2) Create special learning folders in each email account that you will use for training. If you want to allow each email account holder to manage their own sorting (for privacy issues), then the following steps need to be done for each email account in your domain. At a minimum, you will also need to do this for your spam mailbox (mid-range spam). You can choose to have SpamAssassin automatically learn all of the high spam (which ends up in the spam2 mailbox) by matching the auto-learning threshold setting in your configuration file as mentioned above. But if you prefer to train those manually then the following steps need to be performed for that mailbox too. If you choose to forward all emails from all accounts to one other account and use that for all of your sorting and learning then you need to do the following for that account as well. If you do NOT intend to do sorting and training on individual accounts, you really don’t need to do the following for those but it only takes a few seconds and it is harmless to have these extra folders whether you use them or not (you may want to do it individually someday). IMPORTANT NOTE: Most people have their email clients on their PC set to download new messages then delete them from the server. If you are leaving the training up to each individual (or sorting email individually for each email account), then you will need to change your email client (such as Outlook Express) to leave the messages on the server so that they are still there for you to sort. Once sorted, you can then delete them from the server through webmail, but you must be sure you don’t accidentally delete an email in Webmail that hasn’t been downloaded into your normal email client yet. I know this may sound confusing and it can be a bit of a hassle. This is one reason why I chose to forward (copy) all incoming emails to a separate email account that I use for training as outlined above. Since these are copies and nobody ever accesses these messages outside of webmail, there is no issue and no changes to Outlook Express are necessary. But this option is also where the privacy issue comes into play. If you do not understand this or need clarification, please post in the forum before proceeding.

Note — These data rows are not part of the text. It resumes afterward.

(** * sumread: a verified model of the WOCE sum-file reader

    Shallow embedding of [sumread.py]: the Python built-ins the reader
    relies on ([str.splitlines], [str.strip], [float], [itertools.groupby],
    [collections.Counter], ...), the field getters, and the generator
    [read_sum], followed by the properties of the reader. *)

From Stdlib Require Import ZArith Ascii String List Bool Lia.
From Stdlib Require Import SpecFloat.
From stdpp Require Import base option list gmap strings.

Local Open Scope string_scope.
Local Open Scope list_scope.

Set Warnings "-clear-no-such-hyp".

(** ** Exceptions and results *)

(** The exceptions that the reader can raise: [InvalidSumError] is the
    module's own class, the others are Python's built-in ones. *)
Inductive exn : Type :=
  | InvalidSumError (msg : string)
  | UnboundLocalError (name : string)
  | IndexError
  | KeyError (key : string)
  | ValueError
  | TypeError.

Inductive result (A : Type) : Type :=
  | Ok (a : A)
  | Raise (e : exn).
Arguments Ok {A} a.
Arguments Raise {A} e.

Global Instance result_bind : MBind result := fun A B k m =>
  match m with
  | Ok a => k a
  | Raise e => Raise e
  end.

Global Instance result_ret : MRet result := fun A a => Ok a.
(** * Resource reconciliation in OneCloud: route-table sync and rule comparison

    A shallow embedding of the route-table synchronisation of
    [pkg/compute/models] ([SyncRouteTables] and the functions it calls, in
    src/pkg/compute/models/loadbalancerclusterresource.go, lines 618-766) and
    of the routines it rests on.

    What is embedded from the source: [routeTableBasename],
    [newRouteTableFromCloud], [insertFromCloud], [syncRemoveCloudRouteTable],
    [SyncWithCloudRouteTable] and [SyncRouteTables]; the validation of
    routes ([SRoute.Validate], [SRoutes.Validate]), the loops of
    [PerformAddRoutes] and [PerformDelRoutes], and [PerformPurge] (module
    [RouteTables]).

    What the sources call but do not contain is modelled from the
    specification, and every such definition says so: the set comparator and
    the [SyncResult] of package [compare] (module [Compare]), the calls on
    the ORM, the audit log and the metadata table (module [Store]), and the
    security-rule comparator [CompareRules], of which the sources hold one
    test only (module [SecRules]).

    Four small pieces of other packages are embedded from their sources as
    well: [union] and [tagValUnion] of the monitor's data sources (module
    [DataSource]), [JoinPath] and [ParseResponse] of [httputils] (module
    [HttpUtils]), the conversions between disk and server creation inputs
    (module [DiskApi])
    and the driver registry and validations of the suggestion rules (module
    [SuggestRules]).

    Layout: the data model and the operations come first, the theorems about
    them afterwards. *)

From stdpp Require Import gmap strings list fin_maps pretty sorting.
From Stdlib Require Import Ascii.

(** ** Errors

    Go's [error] values.  The sync code never inspects an error, it only
    forwards it into the [SyncResult]; the constructors keep the causes the
    specification's error taxonomy distinguishes. *)
Inductive error : Type :=
  | AmbiguousKeyError (key : string)
  | ValidationError (msg : string)
  | TransientIOError (msg : string).

Global Instance error_eq_dec : EqDecision error.
Proof. solve_decision. Defined.

(** What a call does: it returns, or it panics. *)
Inductive Outcome (A : Type) : Type :=
  | Panics
  | Returns (a : A).
Arguments Panics {A}.
Arguments Returns {A} a.

(** * The set comparator ([yunion.io/x/pkg/util/compare]) *)
Module Compare.

(** Modelled from the spec: [compare.SyncResult] is declared in the
    [compare] package, which is not among the sources.  The specification
    describes it as an accumulator of counts (added, updated, deleted) and of
    errors with their cause per category; the method names are those
    [SyncRouteTables] calls. *)
Record SyncResult : Type := mkSyncResult {
  AddCnt : nat;
  AddErrs : list error;
  UpdateCnt : nat;
  UpdateErrs : list error;
  DelCnt : nat;
  DelErrs : list error;
  PassErrs : list error
}.

(** Go's zero value [compare.SyncResult{}]. *)
Definition emptyResult : SyncResult := mkSyncResult 0 [] 0 [] 0 [] [].

(** Modelled from the spec: the methods of [compare.SyncResult] that
    [SyncRouteTables] calls; the package is not among the sources.  [Error]
    records a pass-level error; [Add], [Update] and [Delete] count one
    success, [AddError], [UpdateError] and [DeleteError] record one per-item
    error with its cause. *)
Definition Error (err : error) (r : SyncResult) : SyncResult :=
  mkSyncResult (AddCnt r) (AddErrs r) (UpdateCnt r) (UpdateErrs r)
               (DelCnt r) (DelErrs r) (PassErrs r ++ [err]).

Definition Add (r : SyncResult) : SyncResult :=
  mkSyncResult (S (AddCnt r)) (AddErrs r) (UpdateCnt r) (UpdateErrs r)
               (DelCnt r) (DelErrs r) (PassErrs r).

Definition AddError (err : error) (r : SyncResult) : SyncResult :=
  mkSyncResult (AddCnt r) (AddErrs r ++ [err]) (UpdateCnt r) (UpdateErrs r)
               (DelCnt r) (DelErrs r) (PassErrs r).

Definition Update (r : SyncResult) : SyncResult :=
  mkSyncResult (AddCnt r) (AddErrs r) (S (UpdateCnt r)) (UpdateErrs r)
               (DelCnt r) (DelErrs r) (PassErrs r).

Definition UpdateError (err : error) (r : SyncResult) : SyncResult :=
  mkSyncResult (AddCnt r) (AddErrs r) (UpdateCnt r) (UpdateErrs r ++ [err])
               (DelCnt r) (DelErrs r) (PassErrs r).

Definition Delete (r : SyncResult) : SyncResult :=
  mkSyncResult (AddCnt r) (AddErrs r) (UpdateCnt r) (UpdateErrs r)
               (S (DelCnt r)) (DelErrs r) (PassErrs r).

Definition DeleteError (err : error) (r : SyncResult) : SyncResult :=
  mkSyncResult (AddCnt r) (AddErrs r) (UpdateCnt r) (UpdateErrs r)
               (DelCnt r) (DelErrs r ++ [err]) (PassErrs r).

(** The number of per-item errors of each category. *)
Definition AddErrCnt (r : SyncResult) : nat := length (AddErrs r).
Definition UpdateErrCnt (r : SyncResult) : nat := length (UpdateErrs r).
Definition DelErrCnt (r : SyncResult) : nat := length (DelErrs r).

Section Comparator.
Context {T U : Type}.
Variable keyT : T → string.
Variable keyU : U → string.

(** Modelled from the spec: the key → index map the comparator builds for
    one side. *)
Definition key_index {A : Type} (key : A → string) (xs : list A)
  : gmap string nat :=
  list_to_map (zip (key <$> xs) (seq 0 (length xs))).

(** Modelled from the spec: the duplicate-key check; the first key that
    occurs twice, if any. *)
Fixpoint duplicate_key (ks : list string) : option string :=
  match ks with
  | [] => None
  | k :: rest => if bool_decide (k ∈ rest) then Some k else duplicate_key rest
  end.

(** Modelled from the spec: the remote partner of a local element, that is
    the remote element the index map stores under the local element's key;
    and the pairs of all local elements that have one, in local order. *)
Definition partner (remote : list U) (x : T) : option U :=
  j ← key_index keyU remote !! keyT x; remote !! j.

Definition common_pairs (local : list T) (remote : list U) : list (T * U) :=
  omap (λ x, y ← partner remote x; Some (x, y)) local.

(** Modelled from the spec: [compare.CompareSets] is not among the sources
    (only its call in [SyncRouteTables] is).  The specification gives the
    algorithm: a key → index map is built for each side; a key present
    only in [local] goes to removed, a key present only in [remote] to
    added, a key present in both is paired into commonLocal/commonRemote
    at matching indices, the pairs in the order of appearance in [local];
    a duplicate key on either side fails with [AmbiguousKeyError].
    The result is (removed, commondb, commonext, added). *)
Definition CompareSets (local : list T) (remote : list U)
  : error + (list T * list T * list U * list U) :=
  match duplicate_key (keyT <$> local), duplicate_key (keyU <$> remote) with
  | Some k, _ => inl (AmbiguousKeyError k)
  | None, Some k => inl (AmbiguousKeyError k)
  | None, None =>
      let lidx := key_index keyT local in
      let ridx := key_index keyU remote in
      let pairs := common_pairs local remote in
      inr (filter (λ x, ridx !! keyT x = None) local,
           pairs.*1, pairs.*2,
           filter (λ y, lidx !! keyU y = None) remote)
  end.
End Comparator.

End Compare.

(** * The local store and its collaborators ([cloudcommon/db], [cloudprovider]) *)
Module Store.

(** [SRoute] (source lines 260-265) and [SRouteTable] (lines 340-347) of
    [pkg/compute/models]; the embedded base structs
    ([SVirtualResourceBase], [SExternalizedResourceBase],
    [SVpcResourceBase]) are flattened into the fields the sync code reads or
    writes.  [Routes] is a pointer in Go; the sync code always stores a
    non-nil one.  [Type] is a keyword here, hence [route_Type] and
    [rt_Type]. *)
Record SRoute : Type := mkRoute {
  route_Type : string;
  Cidr : string;
  NextHopType : string;
  NextHopId : string
}.

Record SRouteTable : Type := mkRouteTable {
  Id : string;
  Name : string;
  Description : string;
  ProjectId : string;
  DomainId : string;
  ExternalId : string;
  VpcId : string;
  rt_Type : string;
  Routes : list SRoute
}.

(** [SVpc], as far as the sync code reads it ([vpc.Id], [vpc.Name]). *)
Record SVpc : Type := mkVpc {
  vpc_Id : string;
  vpc_Name : string
}.

(** [mcclient.TokenCredential], as far as the sync code asks it. *)
Record TokenCredential : Type := mkCred {
  GetProjectId : string;
  GetProjectDomainId : string
}.

(** [cloudprovider.ICloudRoute] and [cloudprovider.ICloudRouteTable]: the
    read-only snapshot fetched from the provider, one field per getter the
    sync code calls ([GetIRoutes] may fail).  [GetMetadata] is what
    [syncMetadata] reads. *)
Record ICloudRoute : Type := mkCloudRoute {
  cr_GetType : string;
  cr_GetCidr : string;
  cr_GetNextHopType : string;
  cr_GetNextHop : string
}.

Record ICloudRouteTable : Type := mkCloudRouteTable {
  GetGlobalId : string;
  GetName : string;
  GetDescription : string;
  GetType : string;
  GetIRoutes : error + list ICloudRoute;
  GetMetadata : list (string * string)
}.

Global Instance SRoute_eq_dec : EqDecision SRoute.
Proof. solve_decision. Defined.
Global Instance SRouteTable_eq_dec : EqDecision SRouteTable.
Proof. solve_decision. Defined.

(** The audit actions of [db.OpsLog]: [ACT_CREATE] is named in
    [insertFromCloud]; the other two stand for what [LogSyncUpdate] and a
    delete record. *)
Inductive Action : Type := ACT_CREATE | ACT_SYNC_UPDATE | ACT_DELETE.

Global Instance Action_eq_dec : EqDecision Action.
Proof. solve_decision. Defined.

(** The calls the sync pass makes on the store that write: the three
    mutations with their outcome, the audit logger and the metadata
    synchroniser. *)
Inductive Call : Type :=
  | CallDelete (id : string) (ok : bool)
  | CallUpdate (id : string) (ok : bool)
  | CallInsert (id : string) (ok : bool)
  | CallOpsLog (act : Action) (id : string)
  | CallSyncMetadata (id : string).

Global Instance Call_eq_dec : EqDecision Call.
Proof. solve_decision. Defined.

a) Going through each email account one at a time, log into your account through Webmail and go into Horde. I only use Horde so these instructions are based on Horde. While I am sure these things can be done in other webmail clients, I am not familiar with them.

B) Proceed to your inbox in Horde then click on the ‘Folders’ button at the top of the window.

c) Click where it says ‘Choose Action’ and select Create. Your browser may prompt you to allow a script to run before allowing this action.

d) A small window will come up where you can enter a new folder name. Type the following and click OK: learn_ham

e) Repeat the process above to create another new folder and name that one learn_spam

f) Once your new folders are created, you can log out and log back in as the next user and repeat the process of creating your new learning folders.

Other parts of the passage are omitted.